Problem Statement and Solution
Now, let's address the specific problem: Find the equation of a circle with a radius of 2 units, where the center is the same as the center of the circle whose equation is:
x² + y² – 8x – 6y + 24 = 0
Step 1: Find the Center of the Given Circle
First, we need to find the center of the circle described by the equation x² + y² – 8x – 6y + 24 = 0. To do this, we will convert the general form of the equation to the standard form by completing the square. This process involves rearranging the terms, grouping the x and y terms, and then adding and subtracting the appropriate constants to create perfect square trinomials.
Group the x and y terms:
(x² – 8x) + (y² – 6y) = -24
Complete the square for the x terms. To do this, take half of the coefficient of the x term (-8), square it ((-4)² = 16), and add it to both sides of the equation:
(x² – 8x + 16) + (y² – 6y) = -24 + 16
Similarly, complete the square for the y terms. Take half of the coefficient of the y term (-6), square it ((-3)² = 9), and add it to both sides of the equation:
(x² – 8x + 16) + (y² – 6y + 9) = -24 + 16 + 9
Now, rewrite the expressions in parentheses as perfect squares:
(x – 4)² + (y – 3)² = 1
From this standard form, we can identify the center of the circle as (4, 3).
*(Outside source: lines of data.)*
(** ** Mint *)

(** The part of [amt] that is still available. *)
Definition mint_amount (tinfo : InscriptionBRC20TickInfo) (amt : option Decimal)
    : outcome (option Decimal) :=
  total ← Add (TickInfo.TotalMinted tinfo) amt;
  c ← Cmp total (TickInfo.Max tinfo);
  if 0 <? c then Sub (TickInfo.Max tinfo) (TickInfo.TotalMinted tinfo) else Ret (NewDecimalCopy amt).

(** Mint state of the ticker after minting [balanceMinted]. *)
Definition mint_tinfo (now : Z) (data : InscriptionBRC20Data) (balanceMinted : option Decimal)
    (tinfo : InscriptionBRC20TickInfo) : outcome InscriptionBRC20TickInfo :=
  total ← Add (TickInfo.TotalMinted tinfo) balanceMinted;
  c ← Cmp total (TickInfo.Max tinfo);
  let confirmed := 0 <? Data.BlockTime data in
  let older s := confirmed && (Data.BlockTime data <? u32 (u32 now - s)) in
  let add (b : bool) d := if b then Add d balanceMinted else Ret d in
  m ← add confirmed (TickInfo.ConfirmedMinted tinfo);
  m1 ← add (older 3600) (TickInfo.ConfirmedMinted1h tinfo);
  m24 ← add (older 86400) (TickInfo.ConfirmedMinted24h tinfo);
  minted ← Decimal_String total;
  deployed ← deref_ptr (TickInfo.Data tinfo);
  burned ← add (is_burn (Data.PkScript data)) (TickInfo.Burned tinfo);
  Ret (tinfo
    <| TickInfo.TotalMinted := total |>
    <| TickInfo.CompleteHeight ::= λ h, if 0 <=? c then Data.Height data else h |>
    <| TickInfo.CompleteBlockTime ::= λ t, if 0 <=? c then Data.BlockTime data else t |>
    <| TickInfo.ConfirmedMinted := m |>
    <| TickInfo.ConfirmedMinted1h := m1 |>
    <| TickInfo.ConfirmedMinted24h := m24 |>
    <| TickInfo.MintTimes ::= λ n, u32 (n + 1) |>
    <| TickInfo.Data := Some (deployed <| InfoResp.BRC20Minted := minted |>) |>
    <| TickInfo.InscriptionNumberEnd := Data.InscriptionNumber data |>
    <| TickInfo.Burned := burned |>).

(** [tokenBalance.AvailableBalance += amt], and the safe balance when confirmed. *)
Definition credit (data : InscriptionBRC20Data) (amt : option Decimal) (b : BRC20TokenBalance)
    : outcome BRC20TokenBalance :=
  safe ← (if 0 <? Data.BlockTime data then Add (Bal.AvailableBalanceSafe b) amt
          else Ret (Bal.AvailableBalanceSafe b));
  available ← Add (Bal.AvailableBalance b) amt;
  Ret (b <| Bal.AvailableBalanceSafe := safe |> <| Bal.AvailableBalance := available |>).

Definition mint_history (uniqueLowerTicker : string) (valid : bool)
    (mintInfo : InscriptionBRC20TickInfo) (tokenBalance : loc) (data : InscriptionBRC20Data)
    : Idx unit :=
  b ← load_balance tokenBalance;
  history ← new_history BRC20_HISTORY_TYPE_N_INSCRIBE_MINT valid false mintInfo (Some b) data;
  update_balance tokenBalance (λ b, b <| Bal.History ::= λ l, l ++ [history] |>
    <| Bal.HistoryMint ::= λ l, l ++ [history] |>) ;;
  update_token uniqueLowerTicker (λ t, t <| TokenInfo.History ::= λ l, l ++ [history] |>
    <| TokenInfo.HistoryMint ::= λ l, l ++ [history] |>) ;;
  when valid (add_user_history (Data.PkScript data) history ;; add_all_history history).

(** The supply is not exhausted: mint what is left of it, at most [amt]. *)
Definition mint_valid (now : Z) (uniqueLowerTicker : string)
    (tinfo mintInfo : InscriptionBRC20TickInfo) (tokenBalance : loc) (amt : option Decimal)
    (data : InscriptionBRC20Data) : Idx unit :=
  balanceMinted ← lift (mint_amount tinfo amt);
  tinfo' ← lift (mint_tinfo now data balanceMinted tinfo);
  update_token uniqueLowerTicker (λ t, t <| TokenInfo.UpdateHeight := Data.Height data |>
    <| TokenInfo.Deploy := tinfo' |>) ;;
  minted ← lift (Decimal_String balanceMinted);
  let mintInfo := mintInfo
    <| TickInfo.Data ::= fmap (λ d : InscriptionBRC20InfoResp, d <| InfoResp.BRC20Minted := minted |>) |>
    <| TickInfo.Amount := balanceMinted |> in
  b ← load_balance tokenBalance;
  b ← lift (credit data balanceMinted b);
  store_balance tokenBalance b ;;
  g ← get;
  when (G.EnableHistory g) (mint_history uniqueLowerTicker true mintInfo tokenBalance data).

(** From the balance object on: a valid amount within the limit. *)
Definition mint_apply (now : Z) (uniqueLowerTicker : string) (tokenInfo : BRC20TokenInfo)
    (body : InscriptionBRC20MintTransferContent) (amt : option Decimal)
    (data : InscriptionBRC20Data) : Idx unit :=
  let tinfo := TokenInfo.Deploy tokenInfo in
  tokenBalance ← GetUserTokenBalance (TokenInfo.Ticker tokenInfo) (Data.PkScript data);
  update_balance tokenBalance (λ b, b <| Bal.UpdateHeight := Data.Height data |>) ;;
  minted ← lift (Decimal_String amt);
  let mintInfo :=
    NewInscriptionBRC20TickInfo (TokenInfo.Ticker tokenInfo) (MintBody.Operation body) data
      <| TickInfo.Data ::= fmap (λ d : InscriptionBRC20InfoResp, d
           <| InfoResp.BRC20Amount := MintBody.BRC20Amount body |>
           <| InfoResp.BRC20Minted := minted |>) |>
      <| TickInfo.Decimals := TickInfo.Decimals tinfo |>
      <| TickInfo.Amount := amt |> in
  c ← lift (Cmp (TickInfo.TotalMinted tinfo) (TickInfo.Max tinfo));
  g ← get;
  if 0 <=? c then
    when (G.EnableHistory g) (mint_history uniqueLowerTicker false mintInfo tokenBalance data)
  else mint_valid now uniqueLowerTicker tinfo mintInfo tokenBalance amt data.

Definition ProcessMint (now : Z) (data : InscriptionBRC20Data) : Idx unit :=
  match Unmarshal_MintTransfer (Data.ContentBody data) with
  | Panic p => gopanic p
  | Error _ => mret tt
  | Ret body =>
    match GetValidUniqueLowerTickerTicker (MintBody.BRC20Tick body) with
    | Panic p => gopanic p
    | Error _ => mret tt
    | Ret uniqueLowerTicker =>
      g ← get;
      match G.InscriptionsTickerInfoMap g !! uniqueLowerTicker with
      | None => mret tt
      | Some tokenInfo =>
        let tinfo := TokenInfo.Deploy tokenInfo in
        if TickInfo.SelfMint tinfo && negb (bool_decide
             (DecodeInscriptionFromBin (Data.Parent data) = TickInfo_GetInscriptionId tinfo))
        then throw ("self mint " +:+ MintBody.BRC20Tick body +:+ ", but parent invalid")
        else
          amt ← lift (or_error
            (NewDecimalFromString (MintBody.BRC20Amount body) (TickInfo.Decimals tinfo))
            ("mint " +:+ MintBody.BRC20Tick body +:+ ", but invalid amount(" +:+
             MintBody.BRC20Amount body +:+ ")"));
          let amt := Some amt in
          c ← (if Sign amt <=? 0 then mret 1 else lift (Cmp amt (TickInfo.Limit tinfo)));
          if (Sign amt <=? 0) || (0 <? c) then
            limit ← lift (Decimal_String (TickInfo.Limit tinfo));
            throw ("mint " +:+ MintBody.BRC20Tick body +:+ ", invalid amount(" +:+
              MintBody.BRC20Amount body +:+ "), limit(" +:+ limit +:+ ")")
          else mint_apply now uniqueLowerTicker tokenInfo body amt data
      end
    end
  end.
Step 2: Use the Center and Radius to Form the New Equation
We are given that the circle we want to find has a radius of 2 units and the same center as the circle we just analyzed, which is (4, 3). Now we can use the standard form of the circle equation to find the equation of the desired circle. The standard form is:
(x – h)² + (y – k)² = r²
where (h, k) is the center and r is the radius. Plug in the values we have:
- h = 4
- k = 3
- r = 2
The equation becomes:
(x – 4)² + (y – 3)² = 2²
(x – 4)² + (y – 3)² = 4
Thus, the equation of the circle with a radius of 2 and the center at (4, 3) is (x – 4)² + (y – 3)² = 4.
Analyzing the Options
Now, let's compare our solution with the given options:
- (x + 4)² + (y + 3)² = 2
- (x – 4)² + (y – 3)² = 2
- (x – 4)² + (y – 3)² = 4
Our solution, (x – 4)² + (y – 3)² = 4, matches option 3. Therefore, the correct equation representing the circle described is option 3.
This problem illustrates the importance of understanding the standard equation of a circle and the technique of completing the square. By mastering these concepts, we can solve a variety of problems related to circles and their properties. The ability to convert between the general and standard forms of a circle's equation is a valuable skill in coordinate geometry and is essential for tackling more complex problems.
In conclusion, determining the equation of a circle requires a solid understanding of its properties, particularly the center and radius, and their relationship to the standard form of the circle's equation. This article has provided a detailed explanation of how to find the center of a circle from its general equation by completing the square and how to use the center and radius to write the equation in standard form. By working through the example problem, we demonstrated a step-by-step approach to solving such problems, highlighting the importance of algebraic manipulation and a clear understanding of geometric concepts. The ability to solve these types of problems is crucial in various fields, including mathematics, physics, and engineering. Mastering these techniques enhances your problem-solving skills and provides a solid foundation for more advanced topics in geometry and related disciplines. Whether you are a student learning about circles for the first time or a professional looking to refresh your knowledge, this article serves as a valuable resource for understanding and applying the concepts related to the equation of a circle.